## DIRECTIONS FOR THIS TASK
Starting at the line that contains "Lemma sample_spec n", print every remaining line of the entries, unchanged, and output nothing more.

____________________

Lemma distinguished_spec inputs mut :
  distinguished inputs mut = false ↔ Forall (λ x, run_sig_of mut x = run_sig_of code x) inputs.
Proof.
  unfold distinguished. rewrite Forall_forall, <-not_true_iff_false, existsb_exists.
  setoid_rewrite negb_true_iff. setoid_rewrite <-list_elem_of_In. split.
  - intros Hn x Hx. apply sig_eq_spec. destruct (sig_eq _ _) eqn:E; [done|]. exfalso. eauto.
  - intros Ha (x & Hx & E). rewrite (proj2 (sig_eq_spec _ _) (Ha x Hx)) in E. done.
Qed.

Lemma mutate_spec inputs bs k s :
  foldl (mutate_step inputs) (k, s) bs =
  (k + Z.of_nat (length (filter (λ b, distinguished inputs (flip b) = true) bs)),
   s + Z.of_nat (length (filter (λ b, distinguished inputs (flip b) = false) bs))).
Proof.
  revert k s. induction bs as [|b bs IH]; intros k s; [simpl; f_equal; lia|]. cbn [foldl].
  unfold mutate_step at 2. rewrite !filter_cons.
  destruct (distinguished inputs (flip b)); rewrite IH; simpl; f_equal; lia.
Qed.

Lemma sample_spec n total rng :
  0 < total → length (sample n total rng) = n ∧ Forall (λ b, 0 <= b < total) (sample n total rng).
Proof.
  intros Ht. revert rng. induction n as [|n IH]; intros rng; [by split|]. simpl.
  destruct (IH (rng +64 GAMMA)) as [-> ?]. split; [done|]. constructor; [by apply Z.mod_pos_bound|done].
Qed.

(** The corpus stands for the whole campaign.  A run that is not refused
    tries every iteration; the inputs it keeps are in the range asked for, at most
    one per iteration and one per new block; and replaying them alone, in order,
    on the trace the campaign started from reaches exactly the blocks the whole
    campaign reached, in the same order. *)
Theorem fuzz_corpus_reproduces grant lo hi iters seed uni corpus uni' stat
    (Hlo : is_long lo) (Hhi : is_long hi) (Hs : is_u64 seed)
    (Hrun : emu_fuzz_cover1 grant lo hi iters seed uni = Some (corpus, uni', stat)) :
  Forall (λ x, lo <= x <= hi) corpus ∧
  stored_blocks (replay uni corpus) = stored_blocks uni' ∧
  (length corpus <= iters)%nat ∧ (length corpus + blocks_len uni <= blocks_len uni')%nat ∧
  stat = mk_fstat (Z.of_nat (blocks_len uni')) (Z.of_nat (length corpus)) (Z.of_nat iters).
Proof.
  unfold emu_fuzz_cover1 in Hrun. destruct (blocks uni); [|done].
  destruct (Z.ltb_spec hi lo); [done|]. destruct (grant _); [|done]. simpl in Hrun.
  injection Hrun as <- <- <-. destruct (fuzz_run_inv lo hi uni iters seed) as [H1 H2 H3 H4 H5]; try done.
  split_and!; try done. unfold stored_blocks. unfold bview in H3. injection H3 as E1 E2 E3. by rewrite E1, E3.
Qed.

____________________

## RESPONSE
Lemma sample_spec n total rng :
  0 < total → length (sample n total rng) = n ∧ Forall (λ b, 0 <= b < total) (sample n total rng).
Proof.
  intros Ht. revert rng. induction n as [|n IH]; intros rng; [by split|]. simpl.
  destruct (IH (rng +64 GAMMA)) as [-> ?]. split; [done|]. constructor; [by apply Z.mod_pos_bound|done].
Qed.

(** The corpus stands for the whole campaign.  A run that is not refused
    tries every iteration; the inputs it keeps are in the range asked for, at most
    one per iteration and one per new block; and replaying them alone, in order,
    on the trace the campaign started from reaches exactly the blocks the whole
    campaign reached, in the same order. *)
Theorem fuzz_corpus_reproduces grant lo hi iters seed uni corpus uni' stat
    (Hlo : is_long lo) (Hhi : is_long hi) (Hs : is_u64 seed)
    (Hrun : emu_fuzz_cover1 grant lo hi iters seed uni = Some (corpus, uni', stat)) :
  Forall (λ x, lo <= x <= hi) corpus ∧
  stored_blocks (replay uni corpus) = stored_blocks uni' ∧
  (length corpus <= iters)%nat ∧ (length corpus + blocks_len uni <= blocks_len uni')%nat ∧
  stat = mk_fstat (Z.of_nat (blocks_len uni')) (Z.of_nat (length corpus)) (Z.of_nat iters).
Proof.
  unfold emu_fuzz_cover1 in Hrun. destruct (blocks uni); [|done].
  destruct (Z.ltb_spec hi lo); [done|]. destruct (grant _); [|done]. simpl in Hrun.
  injection Hrun as <- <- <-. destruct (fuzz_run_inv lo hi uni iters seed) as [H1 H2 H3 H4 H5]; try done.
  split_and!; try done. unfold stored_blocks. unfold bview in H3. injection H3 as E1 E2 E3. by rewrite E1, E3.
Qed.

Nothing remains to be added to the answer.